Dataset records:
(* ===== verification/Keyed.v ===== *)
(** Slices of records with an identity, read as tables.

    The code keeps each collection of an aggregate as a slice and finds, adds,
    replaces and removes records by identity with linear scans.  On a slice
    whose identities are distinct these scans are the operations of a finite
    map; the lemmas here let the component proofs reason that way. *)
From S2P Require Import Prelude GoText.

Class Keyed (A : Type) := key : A → string.

Definition keys {A} `{Keyed A} (l : list A) : list string := key <$> l.

(** The record a scan for [k] finds. *)
Definition get_by {A} `{Keyed A} (l : list A) (k : string) : option A :=
  snd <$> list_find (λ x, key x = k) l.

(** [append] when the scan found nothing, assignment through the found
    pointer otherwise. *)
Definition upsert {A} (old : option (nat * A)) (v : A) (l : list A) : list A :=
  match old with None => l ++ [v] | Some (i, _) => <[i:=v]> l end.

(** [v] keeps the identity of the record it replaces, or is new. *)
Definition upsert_ok {A} `{Keyed A} (old : option (nat * A)) (v : A) (l : list A) : Prop :=
  match old with
  | None => key v ∉ keys l
  | Some (i, o) => l !! i = Some o ∧ key o = key v
  end.

Section keyed.
Context {A : Type} `{Keyed A}.
Implicit Types l : list A.

Lemma find_get_by l k i x :
  list_find (λ x, key x = k) l = Some (i, x) →
  l !! i = Some x ∧ key x = k ∧ get_by l k = Some x.
Proof.
  intros Hf. unfold get_by. rewrite Hf. by apply list_find_Some in Hf as (? & ? & _).
Qed.

Lemma find_None_get_by l k :
  list_find (λ x, key x = k) l = None → get_by l k = None ∧ k ∉ keys l.
Proof.
  intros Hf. unfold get_by. rewrite Hf. split; [done|]. apply list_find_None in Hf.
  unfold keys. intros (x & -> & Hx)%list_elem_of_fmap.
  rewrite Forall_forall in Hf. by apply (Hf x).
Qed.

Lemma get_by_find l k x :
  get_by l k = Some x → ∃ i, list_find (λ x, key x = k) l = Some (i, x).
Proof.
  unfold get_by. destruct (list_find _ l) as [[i y]|]; cbn; naive_solver.
Qed.

Lemma get_by_elem l k x : get_by l k = Some x → x ∈ l ∧ key x = k.
Proof.
  intros (i & (Hi & ? & _)%list_find_Some)%get_by_find.
  split; [by eapply list_elem_of_lookup_2|done].
Qed.

Lemma keys_lookup_inj l i j x y :
  NoDup (keys l) → l !! i = Some x → l !! j = Some y → key x = key y → i = j.
Proof.
  intros Hnd Hi Hj Hk. apply (NoDup_lookup (keys l) i j (key x)); [done|..].
  - unfold keys. by rewrite list_lookup_fmap, Hi.
  - unfold keys. by rewrite list_lookup_fmap, Hj, Hk.
Qed.

Lemma get_by_lookup l i x :
  NoDup (keys l) → l !! i = Some x → get_by l (key x) = Some x.
Proof.
  intros Hnd Hi. unfold get_by.
  destruct (list_find_elem_of (λ y, key y = key x) l x) as [[j y] Hf];
    [by eapply list_elem_of_lookup_2|done|].
  rewrite Hf. cbn. apply list_find_Some in Hf as (Hj & Hk & _).
  assert (i = j) as -> by (eapply keys_lookup_inj; eauto). congruence.
Qed.

Lemma get_by_elem_of l x : NoDup (keys l) → x ∈ l → get_by l (key x) = Some x.
Proof. intros Hnd [i Hi]%list_elem_of_lookup_1. by eapply get_by_lookup. Qed.

Lemma get_by_iff l k x : NoDup (keys l) → get_by l k = Some x ↔ x ∈ l ∧ key x = k.
Proof.
  intros Hnd. split; [apply get_by_elem|]. intros [Hx <-]. by apply get_by_elem_of.
Qed.

Lemma get_by_is_Some l k : is_Some (get_by l k) ↔ k ∈ keys l.
Proof.
  unfold keys. rewrite list_elem_of_fmap. split.
  - intros [x [Hx Hk]%get_by_elem]. eauto.
  - intros (x & -> & Hx). unfold get_by. apply fmap_is_Some.
    by eapply (list_find_elem_of (λ y, key y = key x)).
Qed.

Lemma find_is_Some l k : is_Some (list_find (λ x, key x = k) l) ↔ k ∈ keys l.
Proof. rewrite <-get_by_is_Some. unfold get_by. by rewrite fmap_is_Some. Qed.

Lemma upsert_ok_found l k v :
  (match list_find (λ x, key x = k) l with
   | Some (_, o) => key v = key o | None => key v ∉ keys l end) →
  upsert_ok (list_find (λ x, key x = k) l) v l.
Proof.
  destruct (list_find _ l) as [[i o]|] eqn:Hf; cbn; [|done].
  apply find_get_by in Hf as (? & ? & _). done.
Qed.

(** An identity of the table that is overwritten is the one looked up. *)
Lemma upsert_key_old l k v i :
  upsert_ok (list_find (λ x, key x = k) l) v l → i ∈ keys l → i = key v →
  i = k ∧ ∃ j o, list_find (λ x, key x = k) l = Some (j, o) ∧ l !! j = Some o ∧ key o = k.
Proof.
  intros Hok Hi ->. destruct (list_find _ l) as [[j o]|] eqn:Hf; cbn in Hok; [|done].
  destruct Hok as [Hj <-]. apply find_get_by in Hf as (_ & <- & _). eauto 6.
Qed.

Lemma keys_upsert old v l :
  upsert_ok old v l →
  keys (upsert old v l) = match old with None => keys l ++ [key v] | Some _ => keys l end.
Proof.
  unfold keys, upsert. destruct old as [[i o]|]; cbn.
  - intros [Hi Hk]. rewrite list_fmap_insert. apply list_insert_id.
    by rewrite list_lookup_fmap, Hi, <-Hk.
  - intros _. by rewrite fmap_app.
Qed.

Lemma NoDup_keys_upsert old v l :
  NoDup (keys l) → upsert_ok old v l → NoDup (keys (upsert old v l)).
Proof.
  intros Hnd Hok. rewrite keys_upsert by done. destruct old; [done|].
  apply NoDup_app. split; [done|]. split; [|apply NoDup_singleton].
  cbn in Hok. set_solver.
Qed.

Lemma elem_of_upsert old v l x : x ∈ upsert old v l → x = v ∨ x ∈ l.
Proof.
  unfold upsert. destruct old as [[i o]|].
  - intros [?|(j & _ & Hj)]%elem_of_insert_list; [by left|right].
    by eapply list_elem_of_lookup_2.
  - set_solver.
Qed.

Lemma elem_of_upsert_self old v l : upsert_ok old v l → v ∈ upsert old v l.
Proof.
  unfold upsert. destruct old as [[i o]|]; cbn.
  - intros [Hi _]. eapply list_elem_of_lookup_2. apply list_lookup_insert_eq.
    by eapply lookup_lt_Some.
  - set_solver.
Qed.

Lemma elem_of_upsert_other old v l x :
  upsert_ok old v l → x ∈ l → key x ≠ key v → x ∈ upsert old v l.
Proof.
  unfold upsert. destruct old as [[i o]|]; cbn; [|set_solver].
  intros [Hi Hk] [j Hj]%list_elem_of_lookup_1 Hne. eapply list_elem_of_lookup_2.
  rewrite list_lookup_insert_ne; [done|]. intros ->. congruence.
Qed.

(** Replacing or appending a record is the map update at its identity. *)
Lemma get_by_upsert old v l k :
  NoDup (keys l) → upsert_ok old v l →
  get_by (upsert old v l) k = if decide (k = key v) then Some v else get_by l k.
Proof.
  intros Hnd Hok. pose proof (NoDup_keys_upsert _ _ _ Hnd Hok) as Hnd'.
  case_decide as Hk.
  - subst. apply get_by_elem_of; [done|]. by apply elem_of_upsert_self.
  - apply option_eq. intros x. rewrite !get_by_iff by done. split.
    + intros [[->|Hx]%elem_of_upsert ?]; [congruence|done].
    + intros [Hx <-]. split; [by apply elem_of_upsert_other|done].
Qed.

Lemma keys_remove i l : keys (remove_at i l) = remove_at i (keys l).
Proof. apply fmap_delete. Qed.

Lemma NoDup_keys_remove i l : NoDup (keys l) → NoDup (keys (remove_at i l)).
Proof. rewrite keys_remove. apply NoDup_delete_list. Qed.

Lemma elem_of_remove i l x o :
  NoDup (keys l) → l !! i = Some o → x ∈ remove_at i l ↔ x ∈ l ∧ key x ≠ key o.
Proof.
  intros Hnd Hi. rewrite delete_take_drop, elem_of_app. split.
  - intros Hx. assert (∃ j, j ≠ i ∧ l !! j = Some x) as (j & Hji & Hj).
    { destruct Hx as [(j & Hj & ?)%elem_of_take|[j Hj]%list_elem_of_lookup_1].
      - exists j. split; [lia|done].
      - rewrite lookup_drop in Hj. exists (S i + j)%nat. split; [lia|done]. }
    split; [by eapply list_elem_of_lookup_2|]. intros Hk. apply Hji.
    by eapply keys_lookup_inj.
  - intros [[j Hj]%list_elem_of_lookup_1 Hk].
    destruct (decide (j = i)) as [->|Hne]; [congruence|].
    destruct (decide (j < i)%nat).
    + left. apply elem_of_take. eauto.
    + right. eapply (list_elem_of_lookup_2 _ (j - S i)). rewrite lookup_drop.
      by replace (S i + (j - S i))%nat with j by lia.
Qed.

(** Removing a record is the map deletion of its identity. *)
Lemma get_by_remove i l o k :
  NoDup (keys l) → l !! i = Some o →
  get_by (remove_at i l) k = if decide (k = key o) then None else get_by l k.
Proof.
  intros Hnd Hi. pose proof (NoDup_keys_remove i l Hnd) as Hnd'.
  apply option_eq. intros x. rewrite get_by_iff, (elem_of_remove _ _ _ o) by done.
  case_decide as Hk; [naive_solver|]. rewrite get_by_iff by done. naive_solver.
Qed.
End keyed.

(** ** Predicates on tables, and how updates preserve them *)

(** Every record. *)
Definition each {A} (P : A → Prop) (l : list A) : Prop := ∀ x, x ∈ l → P x.

(** Every two records of different identity. *)
Definition distinct {A} `{Keyed A} (R : A → A → Prop) (l : list A) : Prop :=
  ∀ x y, x ∈ l → y ∈ l → key x ≠ key y → R x y.

(** The references [f] of every record are identities of [m]. *)
Definition refs_to {A B} `{Keyed B} (f : A → list string) (l : list A) (m : list B) : Prop :=
  ∀ x i, x ∈ l → i ∈ f x → i ∈ keys m.

Section tables.
Context {A B : Type} `{Keyed A, Keyed B}.
Implicit Types (l : list A) (m : list B).

Lemma each_upsert P old (v : A) l : each P l → P v → each P (upsert old v l).
Proof. intros Hl Hv x [->|Hx]%elem_of_upsert; auto. Qed.

Lemma each_nil (P : A → Prop) : each P [].
Proof. intros x Hx%not_elem_of_nil. done. Qed.

Lemma each_cons P (v : A) l : P v → each P l → each P (v :: l).
Proof. intros Hv Hl x [->|Hx]%elem_of_cons; auto. Qed.

Lemma each_app P l1 l2 : each P (l1 ++ l2) ↔ each P l1 ∧ each P l2.
Proof. unfold each. set_solver. Qed.

Lemma each_remove P i l : each P l → each P (remove_at i l).
Proof. intros Hl x Hx%elem_of_delete_list. auto. Qed.

Lemma each_impl (P Q : A → Prop) l : each P l → (∀ x, x ∈ l → P x → Q x) → each Q l.
Proof. unfold each. auto. Qed.

Lemma distinct_upsert R old v l :
  distinct R l → (∀ x, x ∈ l → key x ≠ key v → R x v ∧ R v x) →
  distinct R (upsert old v l).
Proof.
  intros Hl Hv x y [->|Hx]%elem_of_upsert [->|Hy]%elem_of_upsert Hne; [done|..].
  - by apply Hv.
  - by apply Hv.
  - by apply Hl.
Qed.

Lemma distinct_remove R i l : distinct R l → distinct R (remove_at i l).
Proof. intros Hl x y Hx%elem_of_delete_list Hy%elem_of_delete_list. auto. Qed.

Lemma keys_upsert_incl old (v : B) m i :
  upsert_ok old v m → i ∈ keys m → i ∈ keys (upsert old v m).
Proof. intros Hok Hi. rewrite keys_upsert by done. destruct old; set_solver. Qed.

Lemma keys_upsert_inv old (v : B) m i :
  upsert_ok old v m → i ∈ keys (upsert old v m) → i = key v ∨ i ∈ keys m.
Proof. intros Hok. rewrite keys_upsert by done. destruct old; set_solver. Qed.

Lemma keys_remove_ne j m o i :
  NoDup (keys m) → m !! j = Some o → i ≠ key o → i ∈ keys m → i ∈ keys (remove_at j m).
Proof.
  intros Hnd Hj Hne. rewrite <-!get_by_is_Some, (get_by_remove _ _ o) by done.
  by rewrite decide_False.
Qed.

Lemma refs_upsert_src f old v l m :
  refs_to f l m → (∀ i, i ∈ f v → i ∈ keys m) → refs_to f (upsert old v l) m.
Proof. intros Hl Hv x i [->|Hx]%elem_of_upsert; eauto. Qed.

Lemma refs_upsert_dst (f : A → list string) old (v : B) l m :
  refs_to f l m → upsert_ok old v m → refs_to f l (upsert old v m).
Proof. intros Hl Hv x i Hx Hi. apply keys_upsert_incl; eauto. Qed.

Lemma refs_remove_src f i l m : refs_to f l m → refs_to f (remove_at i l) m.
Proof. intros Hl x k Hx%elem_of_delete_list. eauto. Qed.

Lemma refs_remove_dst (f : A → list string) j l m o :
  refs_to f l m → NoDup (keys m) → m !! j = Some o →
  (∀ x, x ∈ l → key o ∉ f x) → refs_to f l (remove_at j m).
Proof.
  intros Hl Hnd Hj Ho x i Hx Hi. eapply keys_remove_ne; [done..| |eauto].
  intros ->. by eapply Ho.
Qed.
End tables.

#[export] Hint Resolve each_upsert each_remove distinct_remove refs_upsert_dst refs_remove_src
  NoDup_keys_remove : go.

#[global] Arguments get_by : simpl never.
#[global] Arguments upsert : simpl never.
#[global] Arguments keys : simpl never.
#[global] Arguments key : simpl never.

(** Record identities: the tables whose identities are distinct and drawn from
    the process-wide source of identities. *)

Section with_platform.
Context `{Platform}.

(** [i] is one of the first [n] identities drawn from [uuid]. *)
Definition drawn (n : nat) (i : string) : Prop := ∃ k, (k < n)%nat ∧ i = new_uuid k.

Definition keyed {A} `{Keyed A} (n : nat) (l : list A) : Prop :=
  NoDup (keys l) ∧ ∀ i, i ∈ keys l → drawn n i.

Lemma drawn_mono n m i : (n ≤ m)%nat → drawn n i → drawn m i.
Proof. intros ? (k & ? & ?). exists k. split; [lia|done]. Qed.

Lemma drawn_new n : drawn (S n) (new_uuid n).
Proof. exists n. split; [lia|done]. Qed.

Lemma drawn_fresh `{!PlatformLaws} n : ¬ drawn n (new_uuid n).
Proof. intros (k & Hk & Heq%new_uuid_inj). lia. Qed.

Lemma drawn_nonempty `{!PlatformLaws} n i : drawn n i → i ≠ "".
Proof. intros (k & _ & ->). apply new_uuid_nonempty. Qed.

Section tables.
Context {A : Type} `{Keyed A}.
Implicit Types l : list A.

Lemma keyed_nil n : keyed n ([] : list A).
Proof. split; [constructor|]. intros i Hi. by apply not_elem_of_nil in Hi. Qed.

Lemma keyed_mono n m l : (n ≤ m)%nat → keyed n l → keyed m l.
Proof. intros Hm [? Hd]. split; [done|]. intros i Hi. eapply drawn_mono; eauto. Qed.

Lemma keyed_remove n i l : keyed n l → keyed n (remove_at i l).
Proof.
  intros [? Hd]. split; [by apply NoDup_keys_remove|]. intros k Hk. apply Hd.
  rewrite keys_remove in Hk. by eapply elem_of_delete_list.
Qed.

Lemma keyed_upsert n m old v l :
  keyed n l → (n ≤ m)%nat → upsert_ok old v l → drawn m (key v) → keyed m (upsert old v l).
Proof.
  intros Hl Hm Hok Hv. destruct (keyed_mono _ _ _ Hm Hl) as [Hnd Hd].
  split; [by apply NoDup_keys_upsert|]. by intros i [->|Hi%Hd]%keys_upsert_inv.
Qed.

Lemma keyed_replace n i o v l :
  keyed n l → upsert_ok (Some (i, o)) v l → keyed n (upsert (Some (i, o)) v l).
Proof. intros Hl Hok. unfold keyed. by rewrite keys_upsert. Qed.

(** A record with a fresh identity can be appended. *)
Lemma keyed_append `{!PlatformLaws} n v l :
  keyed n l → key v = new_uuid n →
  upsert_ok None v l ∧ keyed (S n) (upsert None v l).
Proof.
  intros Hl Hv. assert (Hok : upsert_ok None v l).
  { cbn. rewrite Hv. intros ?%Hl. by eapply drawn_fresh. }
  split; [done|]. apply (keyed_upsert n); [done|lia|done|]. rewrite Hv. apply drawn_new.
Qed.

(** A record that keeps the identity looked up can replace what was found. *)
Lemma keyed_found n m k v l i o :
  keyed n l → (n ≤ m)%nat → list_find (λ x, key x = k) l = Some (i, o) → key v = key o →
  upsert_ok (Some (i, o)) v l ∧ keyed m (upsert (Some (i, o)) v l).
Proof.
  intros Hl Hm Hf Hv. apply find_get_by in Hf as (Hi & _). assert (upsert_ok (Some (i, o)) v l) by done.
  split; [done|]. apply keyed_replace; [by eapply keyed_mono|done].
Qed.
End tables.
End with_platform.

#[export] Hint Resolve keyed_remove keyed_replace : go.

*DESCRIPTION OF THE TASK*
Which lines in the data hold the string "Arguments"? Copy each of them.

*EXPECTED ANSWER*
#[global] Arguments get_by : simpl never.
#[global] Arguments upsert : simpl never.
#[global] Arguments keys : simpl never.
#[global] Arguments key : simpl never.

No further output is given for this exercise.